¿Qué era esa sensación que se había apoderado de ella?

Tokaku salió del despacho acompañada de Nio quién, como "favor especial", le dijo que uno de los objetivos había recibido recientemente un aviso y muy posiblemente estuviese luchando por su vida en ese momento. Miró con desprecio a la rubia. En realidad, no sabía si quería tener conocimiento de aquello. Recordó a Haru. Estaba segura de que Nio se refería a ella con aquellas palabras. No debería importarle la vida de su compañera de cuarto, al igual que no le importaba la vida del resto del mundo. Sin embargo, estaba intranquila. A mitad de camino hacia los dormitorios, cambió su destino. Se dirigió ahora al invernadero que según Haru había en el campus.

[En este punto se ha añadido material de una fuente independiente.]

#[export] Program Instance arm_laws : ArchLaws P := {| type_refs := 0 |}.
Next Obligation. done. Qed.
Next Obligation.
  intros d mfn pg Hpg _. apply wp_ret. exists (pg_writable pg). symmetry.
  apply set_pages_id. rewrite Hpg. destruct pg; simpl. by rewrite Z.add_0_r.
Qed.
Next Obligation.
  intros d mfn l c t w Hpg Hc Ht. eapply wp_with_page; [exact Hpg| |].
  { unfold drop_ref. simpl. destruct (0 <? c) eqn:?; [done|lia]. }
  cbn. by rewrite Z.add_0_r.
Qed.
Next Obligation.
  intros d a g Hl. eapply wp_mono; [by apply arm_set_mem_access_ok|].
  intros rc d' (p' & stale & -> & Hset & _). by eexists p', stale.
Qed.
Next Obligation.
  intros d g a. unfold mapped, frame_of, access_of. cbn. unfold arm_entry_access.
  destruct (get_entry _ _) as [[mfn t] a']. cbn. by destruct (Z.eqb_spec mfn INVALID_MFN).
Qed.

(** Success means that the frame is sealed: unmapped frames are refused. *)
Lemma arm_seal_page_spec (d : domain P) c :
  0 < d_p2m_lock d ->
  wp (p2m_set_mem_access_single p2m_access_x c)
     (fun rc d' => seal_rel [c] d d' /\ d_pi d' = d_pi d /\ rc <= 0 /\ (rc = 0 -> sealed d' c)) d.
Proof.
  intros Hl. eapply wp_mono; [apply wp_and; [by apply seal_page_spec|by apply arm_set_mem_access_ok]|].
  intros rc d' [(Hs & Hpi & Hle & _) (p' & stale & -> & _ & Hrc)]. split_and!; [done..|].
  intros ->. unfold sealed, access_of. cbn. by rewrite Hrc.
Qed.
End laws.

Obviamente, no tenía ni idea de dónde estaba así que no le quedó más remedio que preguntar nuevamente. Cuando llegó, encontró que estaba totalmente cerrado y las luces apagadas. Aunque no era muy tarde, la noche empezaba a caer y las luces deberían estar encendidas. A poca distancia de la puerta, vio a un hombre que, por su vestimenta, parecía ser el encargado del invernadero. Se acercó a él y le preguntó si había cerrado el edificio ya.

- No, no lo he cerrado. Le he dejado las llaves a una chica. Decía que tenía una cita o algo de eso, que si no me importaba dárselas y luego me las devolvía.

- ¿Cómo era ella?

- Pues solo me acuerdo de que tenía el pelo púrpura, o quizás fuese morado. No sé, alguna tonalidad de esas raras…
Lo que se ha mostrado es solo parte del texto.